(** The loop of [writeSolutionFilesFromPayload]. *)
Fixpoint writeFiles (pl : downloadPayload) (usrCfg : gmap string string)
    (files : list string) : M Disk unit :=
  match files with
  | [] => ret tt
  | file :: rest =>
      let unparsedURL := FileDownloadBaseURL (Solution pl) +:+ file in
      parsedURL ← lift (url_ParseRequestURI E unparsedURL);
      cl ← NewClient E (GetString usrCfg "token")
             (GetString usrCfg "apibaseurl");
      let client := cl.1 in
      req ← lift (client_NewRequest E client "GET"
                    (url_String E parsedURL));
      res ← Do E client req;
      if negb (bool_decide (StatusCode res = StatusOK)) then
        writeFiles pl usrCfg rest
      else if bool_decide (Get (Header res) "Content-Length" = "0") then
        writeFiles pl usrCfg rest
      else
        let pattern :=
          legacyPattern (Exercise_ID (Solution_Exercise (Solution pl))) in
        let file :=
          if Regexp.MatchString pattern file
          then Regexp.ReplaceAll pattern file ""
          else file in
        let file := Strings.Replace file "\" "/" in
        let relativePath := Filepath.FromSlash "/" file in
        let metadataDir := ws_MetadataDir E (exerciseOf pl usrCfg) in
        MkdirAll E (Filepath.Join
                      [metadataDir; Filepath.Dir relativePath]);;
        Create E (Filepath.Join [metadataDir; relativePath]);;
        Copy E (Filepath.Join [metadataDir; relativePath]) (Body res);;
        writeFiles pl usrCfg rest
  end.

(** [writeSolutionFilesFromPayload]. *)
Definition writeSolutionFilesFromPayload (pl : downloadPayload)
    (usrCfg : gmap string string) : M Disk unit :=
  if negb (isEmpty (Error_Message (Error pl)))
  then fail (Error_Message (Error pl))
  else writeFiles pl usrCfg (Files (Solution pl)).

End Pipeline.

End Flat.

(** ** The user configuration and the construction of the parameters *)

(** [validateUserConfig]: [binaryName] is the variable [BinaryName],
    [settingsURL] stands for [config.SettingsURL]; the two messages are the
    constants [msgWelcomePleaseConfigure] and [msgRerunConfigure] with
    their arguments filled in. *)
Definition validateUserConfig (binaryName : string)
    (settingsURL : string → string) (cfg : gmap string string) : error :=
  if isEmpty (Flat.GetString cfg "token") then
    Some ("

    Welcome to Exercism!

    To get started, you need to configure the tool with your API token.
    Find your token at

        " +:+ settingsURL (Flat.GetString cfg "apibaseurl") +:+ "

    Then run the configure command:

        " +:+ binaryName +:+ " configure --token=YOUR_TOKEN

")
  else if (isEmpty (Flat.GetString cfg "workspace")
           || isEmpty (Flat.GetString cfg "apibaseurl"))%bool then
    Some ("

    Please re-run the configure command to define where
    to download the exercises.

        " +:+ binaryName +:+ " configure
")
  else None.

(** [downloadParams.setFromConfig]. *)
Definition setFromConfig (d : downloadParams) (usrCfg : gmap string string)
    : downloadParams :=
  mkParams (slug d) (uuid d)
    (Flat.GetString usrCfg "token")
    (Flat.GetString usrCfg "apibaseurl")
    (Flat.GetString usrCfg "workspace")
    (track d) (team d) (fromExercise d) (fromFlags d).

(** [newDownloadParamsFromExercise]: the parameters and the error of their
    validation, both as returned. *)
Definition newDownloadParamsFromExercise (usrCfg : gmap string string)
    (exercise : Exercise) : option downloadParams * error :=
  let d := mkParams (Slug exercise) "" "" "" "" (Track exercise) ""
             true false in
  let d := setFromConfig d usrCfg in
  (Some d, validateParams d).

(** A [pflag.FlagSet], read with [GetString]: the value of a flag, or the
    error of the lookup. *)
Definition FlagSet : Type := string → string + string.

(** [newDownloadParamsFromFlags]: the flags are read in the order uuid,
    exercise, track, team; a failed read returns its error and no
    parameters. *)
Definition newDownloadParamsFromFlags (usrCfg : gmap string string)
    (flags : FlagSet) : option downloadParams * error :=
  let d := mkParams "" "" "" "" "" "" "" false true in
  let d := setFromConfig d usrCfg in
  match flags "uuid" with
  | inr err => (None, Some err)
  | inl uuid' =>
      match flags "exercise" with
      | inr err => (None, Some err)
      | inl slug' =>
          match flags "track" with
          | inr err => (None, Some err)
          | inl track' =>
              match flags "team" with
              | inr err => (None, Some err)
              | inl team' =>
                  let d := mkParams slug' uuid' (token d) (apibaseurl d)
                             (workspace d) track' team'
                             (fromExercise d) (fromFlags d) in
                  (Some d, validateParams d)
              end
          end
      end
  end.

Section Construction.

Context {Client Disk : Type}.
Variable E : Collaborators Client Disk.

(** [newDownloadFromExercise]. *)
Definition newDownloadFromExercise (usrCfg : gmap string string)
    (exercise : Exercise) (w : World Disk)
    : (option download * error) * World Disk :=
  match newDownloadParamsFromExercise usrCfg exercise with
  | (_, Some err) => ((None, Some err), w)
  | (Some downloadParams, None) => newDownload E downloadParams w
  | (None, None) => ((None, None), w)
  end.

════════════════

**Required work**
Could you transcribe the entries above word for word, from the line with "cl ← NewClient" down to the line with "(usrCfg : gmap string string) : M", keeping both?

**Response**
      cl ← NewClient E (GetString usrCfg "token")
             (GetString usrCfg "apibaseurl");
      let client := cl.1 in
      req ← lift (client_NewRequest E client "GET"
                    (url_String E parsedURL));
      res ← Do E client req;
      if negb (bool_decide (StatusCode res = StatusOK)) then
        writeFiles pl usrCfg rest
      else if bool_decide (Get (Header res) "Content-Length" = "0") then
        writeFiles pl usrCfg rest
      else
        let pattern :=
          legacyPattern (Exercise_ID (Solution_Exercise (Solution pl))) in
        let file :=
          if Regexp.MatchString pattern file
          then Regexp.ReplaceAll pattern file ""
          else file in
        let file := Strings.Replace file "\" "/" in
        let relativePath := Filepath.FromSlash "/" file in
        let metadataDir := ws_MetadataDir E (exerciseOf pl usrCfg) in
        MkdirAll E (Filepath.Join
                      [metadataDir; Filepath.Dir relativePath]);;
        Create E (Filepath.Join [metadataDir; relativePath]);;
        Copy E (Filepath.Join [metadataDir; relativePath]) (Body res);;
        writeFiles pl usrCfg rest
  end.

(** [writeSolutionFilesFromPayload]. *)
Definition writeSolutionFilesFromPayload (pl : downloadPayload)
    (usrCfg : gmap string string) : M Disk unit :=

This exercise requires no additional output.